DIRECTIONS
Lines with the string "Hskip" must each be copied from the listing.

DATA FOR THIS EXERCISE
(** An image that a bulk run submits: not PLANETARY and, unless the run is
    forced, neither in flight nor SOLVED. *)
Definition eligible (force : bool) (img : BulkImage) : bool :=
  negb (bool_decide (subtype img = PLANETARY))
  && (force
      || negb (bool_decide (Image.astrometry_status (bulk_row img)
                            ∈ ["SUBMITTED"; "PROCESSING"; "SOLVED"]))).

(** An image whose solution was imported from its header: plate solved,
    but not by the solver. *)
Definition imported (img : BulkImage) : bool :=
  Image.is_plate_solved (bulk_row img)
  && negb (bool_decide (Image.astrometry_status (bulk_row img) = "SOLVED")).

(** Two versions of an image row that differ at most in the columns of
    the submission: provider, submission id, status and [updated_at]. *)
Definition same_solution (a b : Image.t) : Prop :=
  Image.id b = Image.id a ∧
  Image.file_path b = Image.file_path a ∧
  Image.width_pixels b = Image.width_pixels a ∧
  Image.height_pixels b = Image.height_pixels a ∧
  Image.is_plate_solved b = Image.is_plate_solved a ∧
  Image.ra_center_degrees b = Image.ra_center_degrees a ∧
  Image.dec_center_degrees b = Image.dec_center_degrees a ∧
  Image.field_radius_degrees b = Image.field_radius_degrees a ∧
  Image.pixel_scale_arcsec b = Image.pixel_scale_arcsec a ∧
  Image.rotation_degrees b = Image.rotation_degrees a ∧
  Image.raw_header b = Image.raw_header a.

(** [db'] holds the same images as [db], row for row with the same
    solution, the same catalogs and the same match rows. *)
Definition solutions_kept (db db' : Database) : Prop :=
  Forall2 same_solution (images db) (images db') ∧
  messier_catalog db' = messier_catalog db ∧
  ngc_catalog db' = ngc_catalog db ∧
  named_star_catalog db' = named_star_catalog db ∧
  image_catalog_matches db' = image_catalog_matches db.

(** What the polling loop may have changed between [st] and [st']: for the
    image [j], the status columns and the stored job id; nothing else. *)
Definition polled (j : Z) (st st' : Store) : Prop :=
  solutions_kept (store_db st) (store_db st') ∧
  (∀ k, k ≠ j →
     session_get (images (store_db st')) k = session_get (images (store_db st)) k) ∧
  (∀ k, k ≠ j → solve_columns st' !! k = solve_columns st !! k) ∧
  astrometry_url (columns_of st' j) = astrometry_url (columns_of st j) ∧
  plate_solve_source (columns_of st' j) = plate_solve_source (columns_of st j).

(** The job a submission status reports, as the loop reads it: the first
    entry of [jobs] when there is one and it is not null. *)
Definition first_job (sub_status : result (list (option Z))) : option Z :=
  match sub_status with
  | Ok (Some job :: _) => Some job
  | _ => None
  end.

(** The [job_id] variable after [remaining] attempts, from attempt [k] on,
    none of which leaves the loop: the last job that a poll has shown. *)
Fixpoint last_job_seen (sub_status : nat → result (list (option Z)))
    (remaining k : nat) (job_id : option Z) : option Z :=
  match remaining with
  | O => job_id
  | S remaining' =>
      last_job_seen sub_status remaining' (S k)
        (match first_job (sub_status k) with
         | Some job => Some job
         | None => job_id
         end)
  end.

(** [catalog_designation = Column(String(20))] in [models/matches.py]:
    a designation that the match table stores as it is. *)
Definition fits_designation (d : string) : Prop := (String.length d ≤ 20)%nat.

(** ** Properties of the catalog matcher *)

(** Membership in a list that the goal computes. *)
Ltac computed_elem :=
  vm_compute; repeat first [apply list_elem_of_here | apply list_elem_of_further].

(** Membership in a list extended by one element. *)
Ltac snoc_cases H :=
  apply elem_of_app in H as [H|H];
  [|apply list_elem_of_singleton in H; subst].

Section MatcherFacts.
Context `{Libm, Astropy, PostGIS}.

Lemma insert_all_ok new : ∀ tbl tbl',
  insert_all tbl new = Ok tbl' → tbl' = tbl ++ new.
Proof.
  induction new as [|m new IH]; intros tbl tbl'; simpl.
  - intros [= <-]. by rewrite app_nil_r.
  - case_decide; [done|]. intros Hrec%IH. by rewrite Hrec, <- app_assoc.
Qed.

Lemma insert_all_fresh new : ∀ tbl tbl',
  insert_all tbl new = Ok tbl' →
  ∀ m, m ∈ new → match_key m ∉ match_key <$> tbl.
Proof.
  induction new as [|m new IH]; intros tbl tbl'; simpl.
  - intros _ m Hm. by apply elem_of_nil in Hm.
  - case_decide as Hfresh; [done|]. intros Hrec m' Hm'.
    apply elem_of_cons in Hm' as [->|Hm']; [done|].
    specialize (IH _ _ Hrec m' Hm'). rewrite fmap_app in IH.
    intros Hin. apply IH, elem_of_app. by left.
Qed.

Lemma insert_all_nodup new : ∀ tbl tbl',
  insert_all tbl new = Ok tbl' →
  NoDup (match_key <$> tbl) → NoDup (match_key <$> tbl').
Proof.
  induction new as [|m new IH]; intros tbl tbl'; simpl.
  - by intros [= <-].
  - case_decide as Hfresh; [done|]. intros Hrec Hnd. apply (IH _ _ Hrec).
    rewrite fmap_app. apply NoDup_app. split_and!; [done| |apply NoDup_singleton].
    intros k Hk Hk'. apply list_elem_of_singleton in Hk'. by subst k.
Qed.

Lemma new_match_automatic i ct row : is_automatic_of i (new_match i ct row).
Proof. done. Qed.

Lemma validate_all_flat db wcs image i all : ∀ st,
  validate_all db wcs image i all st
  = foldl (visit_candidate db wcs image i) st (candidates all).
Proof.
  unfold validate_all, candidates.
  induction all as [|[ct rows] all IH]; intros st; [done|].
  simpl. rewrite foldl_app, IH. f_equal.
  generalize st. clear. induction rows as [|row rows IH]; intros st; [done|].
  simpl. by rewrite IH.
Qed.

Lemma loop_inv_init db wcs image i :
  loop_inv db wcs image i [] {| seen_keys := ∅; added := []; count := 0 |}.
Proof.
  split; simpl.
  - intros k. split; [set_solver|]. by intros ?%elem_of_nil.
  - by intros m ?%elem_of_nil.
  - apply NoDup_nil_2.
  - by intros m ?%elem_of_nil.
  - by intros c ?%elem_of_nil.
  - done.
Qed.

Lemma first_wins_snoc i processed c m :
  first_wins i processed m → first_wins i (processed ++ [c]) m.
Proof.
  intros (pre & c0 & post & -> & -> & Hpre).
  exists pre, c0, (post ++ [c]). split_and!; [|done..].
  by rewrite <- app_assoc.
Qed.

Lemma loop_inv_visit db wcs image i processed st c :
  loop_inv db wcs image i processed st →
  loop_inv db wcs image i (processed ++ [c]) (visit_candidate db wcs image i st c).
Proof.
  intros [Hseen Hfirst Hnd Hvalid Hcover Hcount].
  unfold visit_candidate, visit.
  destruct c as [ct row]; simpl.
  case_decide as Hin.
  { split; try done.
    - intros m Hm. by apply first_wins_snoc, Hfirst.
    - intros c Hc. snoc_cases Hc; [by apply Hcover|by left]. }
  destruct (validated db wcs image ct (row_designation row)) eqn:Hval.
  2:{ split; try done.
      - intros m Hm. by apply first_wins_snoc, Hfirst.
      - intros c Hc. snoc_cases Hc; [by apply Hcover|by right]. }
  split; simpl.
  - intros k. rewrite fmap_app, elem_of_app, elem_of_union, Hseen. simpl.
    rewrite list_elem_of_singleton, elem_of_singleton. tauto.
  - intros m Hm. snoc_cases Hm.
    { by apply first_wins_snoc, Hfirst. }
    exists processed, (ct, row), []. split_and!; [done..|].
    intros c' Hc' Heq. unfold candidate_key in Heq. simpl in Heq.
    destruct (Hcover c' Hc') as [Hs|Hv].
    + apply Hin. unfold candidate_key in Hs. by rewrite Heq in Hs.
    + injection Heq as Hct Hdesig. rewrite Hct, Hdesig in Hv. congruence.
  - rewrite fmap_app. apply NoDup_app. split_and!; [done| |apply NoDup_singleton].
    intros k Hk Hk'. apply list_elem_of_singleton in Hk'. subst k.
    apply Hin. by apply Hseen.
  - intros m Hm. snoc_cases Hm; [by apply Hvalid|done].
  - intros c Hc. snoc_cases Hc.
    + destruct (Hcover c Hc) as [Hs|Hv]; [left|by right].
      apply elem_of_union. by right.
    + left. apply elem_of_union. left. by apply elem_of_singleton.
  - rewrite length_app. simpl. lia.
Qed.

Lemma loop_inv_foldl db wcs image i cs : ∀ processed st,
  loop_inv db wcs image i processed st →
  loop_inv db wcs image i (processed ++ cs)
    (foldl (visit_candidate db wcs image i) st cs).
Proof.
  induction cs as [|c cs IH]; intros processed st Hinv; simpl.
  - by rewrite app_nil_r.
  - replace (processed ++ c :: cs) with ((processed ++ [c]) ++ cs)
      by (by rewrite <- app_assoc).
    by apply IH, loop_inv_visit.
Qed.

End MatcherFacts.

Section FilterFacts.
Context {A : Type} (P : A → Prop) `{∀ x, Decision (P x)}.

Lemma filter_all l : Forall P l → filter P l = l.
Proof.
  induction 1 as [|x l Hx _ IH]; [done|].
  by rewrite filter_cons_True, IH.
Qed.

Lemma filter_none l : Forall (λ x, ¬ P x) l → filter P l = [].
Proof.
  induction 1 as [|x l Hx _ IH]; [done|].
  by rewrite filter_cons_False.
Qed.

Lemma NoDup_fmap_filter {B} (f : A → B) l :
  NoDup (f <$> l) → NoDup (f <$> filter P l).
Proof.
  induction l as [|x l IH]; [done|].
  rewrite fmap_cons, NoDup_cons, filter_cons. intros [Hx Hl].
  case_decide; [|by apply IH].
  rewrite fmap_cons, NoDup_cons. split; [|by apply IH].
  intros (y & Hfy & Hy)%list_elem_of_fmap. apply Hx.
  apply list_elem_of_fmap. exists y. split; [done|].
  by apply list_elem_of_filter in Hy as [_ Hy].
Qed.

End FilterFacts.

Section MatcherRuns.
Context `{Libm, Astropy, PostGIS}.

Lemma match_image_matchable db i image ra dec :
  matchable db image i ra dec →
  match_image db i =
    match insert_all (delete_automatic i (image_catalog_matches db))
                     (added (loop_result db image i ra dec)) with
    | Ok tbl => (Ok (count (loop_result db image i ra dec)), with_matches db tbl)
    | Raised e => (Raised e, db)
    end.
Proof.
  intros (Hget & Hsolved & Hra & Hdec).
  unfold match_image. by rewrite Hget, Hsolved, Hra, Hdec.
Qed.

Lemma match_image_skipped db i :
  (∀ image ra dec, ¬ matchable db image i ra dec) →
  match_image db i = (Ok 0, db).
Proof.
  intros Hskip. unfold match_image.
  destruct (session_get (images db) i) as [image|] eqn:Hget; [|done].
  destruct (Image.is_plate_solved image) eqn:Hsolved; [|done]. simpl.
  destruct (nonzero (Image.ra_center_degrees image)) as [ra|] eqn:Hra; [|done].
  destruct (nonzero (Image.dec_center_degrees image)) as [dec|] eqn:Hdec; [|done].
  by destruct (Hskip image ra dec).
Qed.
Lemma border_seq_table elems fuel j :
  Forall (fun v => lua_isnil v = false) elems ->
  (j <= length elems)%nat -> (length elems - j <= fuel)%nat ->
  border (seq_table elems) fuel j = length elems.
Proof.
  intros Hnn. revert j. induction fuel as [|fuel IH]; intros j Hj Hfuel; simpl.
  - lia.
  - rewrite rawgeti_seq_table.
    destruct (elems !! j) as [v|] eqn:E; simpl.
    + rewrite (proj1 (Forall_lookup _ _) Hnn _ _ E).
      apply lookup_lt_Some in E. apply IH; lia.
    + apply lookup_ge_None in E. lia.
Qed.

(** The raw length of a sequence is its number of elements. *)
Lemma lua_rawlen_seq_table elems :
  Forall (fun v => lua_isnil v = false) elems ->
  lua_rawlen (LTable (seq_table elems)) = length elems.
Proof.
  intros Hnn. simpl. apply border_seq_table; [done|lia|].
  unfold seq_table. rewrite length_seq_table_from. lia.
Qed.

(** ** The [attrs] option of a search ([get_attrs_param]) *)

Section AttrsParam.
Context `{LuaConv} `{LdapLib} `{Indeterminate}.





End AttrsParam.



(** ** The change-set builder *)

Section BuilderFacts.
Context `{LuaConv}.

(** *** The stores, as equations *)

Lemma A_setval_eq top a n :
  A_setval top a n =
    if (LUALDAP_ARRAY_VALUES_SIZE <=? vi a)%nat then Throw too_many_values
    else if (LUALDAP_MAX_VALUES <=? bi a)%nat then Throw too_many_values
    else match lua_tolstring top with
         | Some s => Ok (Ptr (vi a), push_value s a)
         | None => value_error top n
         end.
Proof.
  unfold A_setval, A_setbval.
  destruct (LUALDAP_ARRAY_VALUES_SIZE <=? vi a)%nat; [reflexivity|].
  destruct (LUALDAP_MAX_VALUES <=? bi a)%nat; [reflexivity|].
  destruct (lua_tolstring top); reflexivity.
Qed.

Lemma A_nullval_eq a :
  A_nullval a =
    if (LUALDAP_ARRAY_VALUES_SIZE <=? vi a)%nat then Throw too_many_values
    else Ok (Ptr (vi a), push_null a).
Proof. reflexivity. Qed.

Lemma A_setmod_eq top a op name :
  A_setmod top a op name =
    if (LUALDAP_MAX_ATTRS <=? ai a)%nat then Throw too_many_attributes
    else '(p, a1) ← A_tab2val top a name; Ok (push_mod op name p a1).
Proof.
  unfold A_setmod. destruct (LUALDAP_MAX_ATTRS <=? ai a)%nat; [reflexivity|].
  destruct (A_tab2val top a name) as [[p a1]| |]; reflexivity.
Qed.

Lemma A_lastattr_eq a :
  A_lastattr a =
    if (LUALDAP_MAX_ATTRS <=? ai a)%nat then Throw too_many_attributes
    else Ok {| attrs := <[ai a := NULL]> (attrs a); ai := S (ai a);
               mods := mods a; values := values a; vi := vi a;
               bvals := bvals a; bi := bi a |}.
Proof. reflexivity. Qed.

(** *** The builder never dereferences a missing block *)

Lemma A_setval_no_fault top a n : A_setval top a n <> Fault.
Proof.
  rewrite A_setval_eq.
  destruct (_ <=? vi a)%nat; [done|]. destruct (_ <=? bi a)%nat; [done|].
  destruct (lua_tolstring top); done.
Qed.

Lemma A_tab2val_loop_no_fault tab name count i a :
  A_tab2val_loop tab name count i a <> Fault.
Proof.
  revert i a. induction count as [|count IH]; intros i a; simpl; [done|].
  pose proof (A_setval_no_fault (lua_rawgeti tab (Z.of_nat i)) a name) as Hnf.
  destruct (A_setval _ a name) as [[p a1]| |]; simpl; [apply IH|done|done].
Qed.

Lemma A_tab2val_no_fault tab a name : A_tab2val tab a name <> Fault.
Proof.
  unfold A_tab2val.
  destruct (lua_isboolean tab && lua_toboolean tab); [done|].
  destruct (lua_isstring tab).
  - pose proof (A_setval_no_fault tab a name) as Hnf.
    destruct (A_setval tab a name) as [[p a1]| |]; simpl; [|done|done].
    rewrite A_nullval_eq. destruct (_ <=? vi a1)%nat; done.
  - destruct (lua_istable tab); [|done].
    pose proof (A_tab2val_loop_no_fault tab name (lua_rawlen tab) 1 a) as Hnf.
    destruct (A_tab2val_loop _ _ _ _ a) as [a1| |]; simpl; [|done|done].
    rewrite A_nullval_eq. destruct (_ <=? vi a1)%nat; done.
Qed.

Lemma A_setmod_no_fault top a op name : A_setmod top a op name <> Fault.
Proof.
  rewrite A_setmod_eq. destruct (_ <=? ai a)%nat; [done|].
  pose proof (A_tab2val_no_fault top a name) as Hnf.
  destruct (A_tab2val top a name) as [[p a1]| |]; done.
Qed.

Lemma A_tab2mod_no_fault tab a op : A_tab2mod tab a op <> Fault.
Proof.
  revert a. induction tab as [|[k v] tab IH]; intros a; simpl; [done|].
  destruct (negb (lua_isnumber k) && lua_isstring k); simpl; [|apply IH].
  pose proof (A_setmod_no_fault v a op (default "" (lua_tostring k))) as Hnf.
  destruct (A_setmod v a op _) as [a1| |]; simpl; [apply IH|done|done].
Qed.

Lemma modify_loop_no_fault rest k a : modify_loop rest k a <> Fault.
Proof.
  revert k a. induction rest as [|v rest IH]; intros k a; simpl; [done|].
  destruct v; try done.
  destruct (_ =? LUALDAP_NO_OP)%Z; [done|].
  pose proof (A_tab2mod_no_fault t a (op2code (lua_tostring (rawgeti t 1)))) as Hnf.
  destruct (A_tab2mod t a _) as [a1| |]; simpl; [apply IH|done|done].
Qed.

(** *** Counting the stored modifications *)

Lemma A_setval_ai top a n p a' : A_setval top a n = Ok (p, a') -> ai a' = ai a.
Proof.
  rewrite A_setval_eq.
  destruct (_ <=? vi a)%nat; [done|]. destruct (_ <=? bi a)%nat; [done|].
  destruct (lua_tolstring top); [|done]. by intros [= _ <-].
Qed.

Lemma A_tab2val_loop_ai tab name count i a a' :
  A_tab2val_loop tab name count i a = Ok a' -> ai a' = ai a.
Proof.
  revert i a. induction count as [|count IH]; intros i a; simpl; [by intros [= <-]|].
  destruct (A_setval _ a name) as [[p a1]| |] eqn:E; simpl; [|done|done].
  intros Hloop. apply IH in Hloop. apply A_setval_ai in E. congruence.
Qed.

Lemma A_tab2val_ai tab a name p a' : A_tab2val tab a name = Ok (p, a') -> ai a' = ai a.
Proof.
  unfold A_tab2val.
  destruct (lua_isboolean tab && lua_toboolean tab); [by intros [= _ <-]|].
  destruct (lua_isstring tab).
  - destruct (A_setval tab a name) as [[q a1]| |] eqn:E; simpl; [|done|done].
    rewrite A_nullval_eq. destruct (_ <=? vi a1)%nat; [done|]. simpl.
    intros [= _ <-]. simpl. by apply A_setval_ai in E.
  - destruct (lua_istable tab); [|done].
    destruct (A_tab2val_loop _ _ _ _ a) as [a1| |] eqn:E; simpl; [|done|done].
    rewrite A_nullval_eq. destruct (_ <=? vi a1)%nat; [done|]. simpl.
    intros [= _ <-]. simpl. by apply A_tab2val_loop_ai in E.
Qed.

TASK SOLUTION
  intros Hskip. unfold match_image.
  by destruct (Hskip image ra dec).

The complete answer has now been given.